**About this task:** The response should contain only those lines of the entries below that include the string "forall".

**Data supplied:**
★ ★ ★ ★ ★
(** The first clear bit of a range, if it has one. *)
Definition first_clear (a : list Z) (lo hi : Z) (r : option Z) : Prop :=
  match r with
  | Some i => lo <= i < hi /\ bit_of a i = false /\ forall j, lo <= j < i -> bit_of a j = true
  | None => forall j, lo <= j < hi -> bit_of a j = true
  end.

Lemma first_clear_app a lo mid hi r :
  lo <= mid <= hi -> first_clear a lo mid None -> first_clear a mid hi r -> first_clear a lo hi r.
Proof.
  intros Hm Hlo. destruct r as [i|]; cbn; [intros (Hi & Hb & Hj)|intros Hj].
  - split; [lia|]. split; [done|]. intros j Hjl. destruct (decide (j < mid)); [apply Hlo|apply Hj]; lia.
  - intros j Hjl. destruct (decide (j < mid)); [apply Hlo|apply Hj]; lia.
Qed.
Lemma first_clear_mono a lo hi hi' i : hi <= hi' -> first_clear a lo hi (Some i) -> first_clear a lo hi' (Some i).
Proof. intros H (Hi & Hb & Hj). split; [lia|done]. Qed.

Lemma scan_bits_spec n a i :
  0 <= i -> i + Z.of_nat n <= 32 * len a ->
  exists r, scan_bits n a i = Some r /\ first_clear a i (i + Z.of_nat n) r.
Proof.
  revert i. induction n as [|n IH]; intros i Hi Hn; cbn [scan_bits].
  - exists None. split; [done|]. intros j Hj. lia.
  - destruct (GETBIT_spec a i ltac:(lia)) as (b & -> & Hb). cbn. rewrite Hb. destruct (bit_of a i) eqn:E; cbn.
    + destruct (IH (i + 1) ltac:(lia) ltac:(lia)) as (r & -> & Hr). exists r. split; [done|].
      apply (first_clear_app a i (i + 1)); [lia| |by replace (i + Z.of_nat (S n)) with (i + 1 + Z.of_nat n) by lia].
      intros j Hj. by replace j with i by lia.
    + exists (Some i). split; [done|]. split; [lia|]. split; [done|]. lia.
Qed.

Lemma scan_words_spec n a m :
  0 <= m -> 32 * m + 32 * Z.of_nat n <= 32 * len a ->
  exists r, scan_words n a (32 * m) = Some r /\ first_clear a (32 * m) (32 * m + 32 * Z.of_nat n) r.
Proof.
  revert m. induction n as [|n IH]; intros m Hm Hn; cbn -[scan_bits].
  - exists None. split; [done|]. intros j Hj. lia.
  - destruct (word_at a (32 * m) ltac:(lia)) as [w Hw]. rewrite Hw. cbn -[scan_bits].
    assert (exists r, (if negb (w =? 4294967295) then scan_bits 32 a (32 * m) else Some None) = Some r /\
      first_clear a (32 * m) (32 * m + 32) r) as (r & -> & Hr).
    { destruct (w =? 4294967295) eqn:E; cbn -[scan_bits]; [|apply scan_bits_spec; lia]. exists None. split; [done|]. intros j Hj.
      apply Z.eqb_eq in E. unfold bit_of. replace (j / 32) with (32 * m / 32); [rewrite Hw, E; apply full_word|].
      rewrite Z.mul_comm, Z.div_mul by lia. apply (Z.div_unique j 32 m (j - 32 * m)); lia. }
    cbn -[scan_bits]. destruct r as [i|]; [exists (Some i); split; [done|]; by eapply first_clear_mono; [|exact Hr]; lia|].
    replace (32 * m + 32) with (32 * (m + 1)) in * by lia.
    destruct (IH (m + 1) ltac:(lia) ltac:(lia)) as (r & -> & Hr'). exists r. split; [done|].
    eapply first_clear_app; [|exact Hr|replace (32 * m + 32 * Z.of_nat (S n)) with (32 * (m + 1) + 32 * Z.of_nat n) by lia; exact Hr']. lia.
Qed.

Lemma land_not31 n : 0 <= n -> Z.land n (Z.lnot 31) = 32 * (n / 32).
Proof.
  intros Hn. change 31 with (Z.ones 5). rewrite <- Z.ldiff_land, Z.ldiff_ones_r, Z.shiftr_div_pow2, Z.shiftl_mul_pow2 by lia.
  change (2 ^ 5) with 32. lia.
Qed.

Lemma find_fd_spec a num :
  0 <= num <= 32 * len a -> exists r, find_fd a num = Some r /\ first_clear a 0 num r.
Proof.
  intros Hn. unfold find_fd. rewrite land_not31 by lia. rewrite Z.mul_comm, Z.div_mul by lia. rewrite Z.mul_comm.
  pose proof (Z.div_mod num 32 ltac:(lia)) as Hd. pose proof (Z.mod_pos_bound num 32 ltac:(lia)) as Hm.
  assert (0 <= num / 32) as Hq by (apply Z.div_pos; lia).
  destruct (scan_words_spec (Z.to_nat (num / 32)) a 0) as (r & E & Hr); [lia|lia|].
  change (32 * 0) with 0 in E, Hr. rewrite E. cbn -[scan_bits].
  destruct r as [i|]; [exists (Some i); split; [done|]; by eapply first_clear_mono; [|exact Hr]; lia|].
  destruct (scan_bits_spec (Z.to_nat (num - 32 * (num / 32))) a (32 * (num / 32))) as (r & -> & Hr'); [lia|lia|].
  exists r. split; [done|]. eapply first_clear_app; [|exact Hr|]; [lia|].
  replace (0 + 32 * Z.of_nat (Z.to_nat (num / 32))) with (32 * (num / 32)) by lia.
  by replace (32 * (num / 32) + Z.of_nat (Z.to_nat (num - 32 * (num / 32)))) with num in Hr' by lia.
Qed.

(** ** The table of a state *)

Section tables.
Context {X : Type} (ops_table : Z -> vnode_ops X).
Abbreviation S := (kstate (X := X)).
Implicit Types (s : S).

Definition tables (s : S) : gmap Z fdarray := fdarrays (kern (k_layer s)).
Definition files (s : S) : gmap Z ofile := ofiles (kern (k_layer s)).
Definition put_table (a : Z) (t : fdarray) (s : S) : S :=
  KS (set_kern (set_fdarrays (<[a := t]> (tables s)) (kern (k_layer s))) (k_layer s)) (k_ext s).
Definition put_file (f : Z) (o : ofile) (s : S) : S :=
  KS (set_kern (set_ofiles (<[f := o]> (files s)) (kern (k_layer s))) (k_layer s)) (k_ext s).

Lemma put_table_id a t s : tables s !! a = Some t -> put_table a t s = s.
Proof.
  intros H. unfold put_table. rewrite insert_id by done.
  destruct s as [[? ? ? ? ? ? ? [? ? ? ? ? ? ? ? ? ? ?]] ?]. done.
Qed.
Lemma put_file_id f o s : files s !! f = Some o -> put_file f o s = s.
Proof.
  intros H. unfold put_file. rewrite insert_id by done.
  destruct s as [[? ? ? ? ? ? ? [? ? ? ? ? ? ? ? ? ? ?]] ?]. done.
Qed.
Lemma put_table_twice a t t' s : put_table a t' (put_table a t s) = put_table a t' s.
Proof. unfold put_table, tables. cbn. by rewrite insert_insert_eq. Qed.
Lemma put_file_twice f o o' s : put_file f o' (put_file f o s) = put_file f o' s.
Proof. unfold put_file, files. cbn. by rewrite insert_insert_eq. Qed.
Lemma tables_put a t s : tables (put_table a t s) !! a = Some t.
Proof. apply lookup_insert_eq. Qed.
Lemma files_put f o s : files (put_file f o s) !! f = Some o.
Proof. apply lookup_insert_eq. Qed.

Lemma in_fds_wp {A} a (m : M fdarray A) t (Q : A -> S -> Prop) s :
  tables s !! a = Some t -> wp m (fun r t' => Q r (put_table a t' s)) t -> wp (in_layer (in_fds a m)) Q s.
Proof. intros Ht Hm. unfold in_layer, in_fds, in_kern. apply wp_zoom, wp_zoom. by eapply zoom_at_wp. Qed.
Lemma in_ofile_wp {A} f (m : M ofile A) o (Q : A -> S -> Prop) s :
  files s !! f = Some o -> wp m (fun r o' => Q r (put_file f o' s)) o -> wp (in_layer (in_ofile f m)) Q s.
Proof. intros Ho Hm. unfold in_layer, in_ofile, in_kern. apply wp_zoom, wp_zoom. by eapply zoom_at_wp. Qed.

Lemma put_file_table f o a t s : put_file f o (put_table a t s) = put_table a t (put_file f o s).
Proof. done. Qed.

Lemma the_fds_wp a t (Q : fdarray -> S -> Prop) s : tables s !! a = Some t -> Q t s -> wp (the_fds a) Q s.
Proof. intros Ht HQ. unfold the_fds. eapply in_fds_wp; [done|]. apply wp_get. by rewrite put_table_id. Qed.
Lemma the_ofile_wp f o (Q : ofile -> S -> Prop) s : files s !! f = Some o -> Q o s -> wp (the_ofile f) Q s.
Proof. intros Ho HQ. unfold the_ofile. eapply in_ofile_wp; [done|]. apply wp_get. by rewrite put_file_id. Qed.

Lemma add_rcnt_wp f n o (Q : Z -> S -> Prop) s :
  files s !! f = Some o -> Q (i32 (of_rcnt o)) (put_file f (of_set_rcnt (of_rcnt o + n) o) s) -> wp (add_rcnt f n) Q s.
Proof. intros Ho HQ. unfold add_rcnt. eapply in_ofile_wp; [done|]. apply wp_zoom. unfold atomic_add. by wp_steps. Qed.
Lemma add_ocnt_wp f n o (Q : Z -> S -> Prop) s :
  files s !! f = Some o -> Q (i32 (of_ocnt o)) (put_file f (of_set_ocnt (of_ocnt o + n) o) s) -> wp (add_ocnt f n) Q s.
Proof. intros Ho HQ. unfold add_ocnt. eapply in_ofile_wp; [done|]. apply wp_zoom. unfold atomic_add. by wp_steps. Qed.

Definition held (t : fdarray) : fdarray := fd_set_lock (Lock 0 (l_s (fd_lock t))) t.

Lemma LOCK_fds_wp a t (Q : unit -> S -> Prop) s :
  tables s !! a = Some t -> l_c (fd_lock t) = 1 -> Q tt (put_table a (held t) s) -> wp (LOCK_fds a) Q s.
Proof.
  intros Ht Hl HQ. unfold LOCK_fds. eapply in_fds_wp; [done|]. apply wp_zoom. eapply wp_mono; [by apply LOCK_wp|]. by intros [] l ->.
Qed.
Lemma UNLOCK_fds_wp a t (Q : unit -> S -> Prop) s :
  tables s !! a = Some t -> l_c (fd_lock t) = 0 ->
  Q tt (put_table a (fd_set_lock (Lock 1 (l_s (fd_lock t))) t) s) -> wp (UNLOCK_fds a) Q s.
Proof.
  intros Ht Hl HQ. unfold UNLOCK_fds. eapply in_fds_wp; [done|]. apply wp_zoom. eapply wp_mono; [by apply UNLOCK_wp|]. by intros [] l ->.
Qed.
Lemma fds_of_wp (kernel : bool) a (Q : Z -> S -> Prop) s :
  (if kernel then global_fds (kern (k_layer s)) else io_fds (io (kern (k_layer s)))) = Some a -> Q a s -> wp (fds_of kernel) Q s.
Proof.
  intros Ha HQ. unfold fds_of, in_layer. wp_step. apply wp_zoom, wp_gets. rewrite Ha.
  replace (KS (k_layer s) (k_ext s)) with s by (by destruct s). by wp_step.
Qed.

(** The table a call uses. *)
Definition table_of (kernel : bool) (a : Z) (s : S) : Prop :=
  (if kernel then global_fds (kern (k_layer s)) else io_fds (io (kern (k_layer s)))) = Some a.

Lemma put_slot_wp a t fd f (Q : unit -> S -> Prop) s :
  tables s !! a = Some t -> Q tt (put_table a (fd_set_fds (<[Z.to_nat fd := f]> (fd_fds t)) t) s) -> wp (put_slot a fd f) Q s.
Proof. intros Ht HQ. unfold put_slot. eapply in_fds_wp; [done|]. by apply wp_modify. Qed.
Lemma set_alloc_bit_wp a t i v m (Q : unit -> S -> Prop) s :
  tables s !! a = Some t -> SETBIT (fd_alloc t) i v = Some m -> Q tt (put_table a (fd_set_alloc m t) s) -> wp (set_alloc_bit a i v) Q s.
Proof. intros Ht Hm HQ. unfold set_alloc_bit. eapply in_fds_wp; [done|]. wp_step. wp_step. rewrite Hm. wp_step. by apply wp_modify. Qed.
Lemma set_coes_bit_wp a t i v m (Q : unit -> S -> Prop) s :
  tables s !! a = Some t -> SETBIT (fd_coes t) i v = Some m -> Q tt (put_table a (fd_set_coes m t) s) -> wp (set_coes_bit a i v) Q s.
Proof. intros Ht Hm HQ. unfold set_coes_bit. eapply in_fds_wp; [done|]. wp_step. wp_step. rewrite Hm. wp_step. by apply wp_modify. Qed.

(** A table between two calls: free, with maps that cover it, and the bit of a
    descriptor set when it is in use. *)
Record table_ok (t : fdarray) : Prop := {
  to_lock : l_c (fd_lock t) = 1;
  to_num : 0 <= fd_num t /\ len (fd_fds t) = fd_num t;
  to_maps : fd_num t <= 32 * len (fd_alloc t) /\ fd_num t <= 32 * len (fd_coes t);
  to_used : forall i, 0 <= i < fd_num t -> bit_of (fd_alloc t) i = bool_decide (is_Some (mjoin (fd_fds t !! Z.to_nat i)));
}.

(** What a descriptor names. *)
Definition descr (t : fdarray) (i : Z) : option Z :=
  if (0 <=? i) && (i <? fd_num t) then mjoin (fd_fds t !! Z.to_nat i) else None.

(** [t'] is [t] with descriptor [i] naming [f], its close-on-exec bit [coe]. *)
Record assigned (t : fdarray) (i : Z) (f : option Z) (coe : option Z) (t' : fdarray) : Prop := {
  as_ok : table_ok t';
  as_num : fd_num t' = fd_num t;
  as_lock : fd_lock t' = fd_lock t;
  as_descr : forall j, descr t' j = if decide (j = i) then f else descr t j;
  as_coes : forall j, 0 <= j -> bit_of (fd_coes t') j =
    match coe with Some c => if decide (j = i) then c =? 1 else bit_of (fd_coes t) j | None => bit_of (fd_coes t) j end;
}.

Lemma lookup_slot t i : table_ok t -> 0 <= i < fd_num t -> exists x, fd_fds t !! Z.to_nat i = Some x.
Proof. intros [_ [H1 H2] _ _] Hi. apply lookup_lt_is_Some_2. unfold len in *. lia. Qed.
★ ★ ★ ★ ★
**Final answer:**
  | Some i => lo <= i < hi /\ bit_of a i = false /\ forall j, lo <= j < i -> bit_of a j = true
  | None => forall j, lo <= j < hi -> bit_of a j = true
  to_used : forall i, 0 <= i < fd_num t -> bit_of (fd_alloc t) i = bool_decide (is_Some (mjoin (fd_fds t !! Z.to_nat i)));
  as_descr : forall j, descr t' j = if decide (j = i) then f else descr t j;
  as_coes : forall j, 0 <= j -> bit_of (fd_coes t') j =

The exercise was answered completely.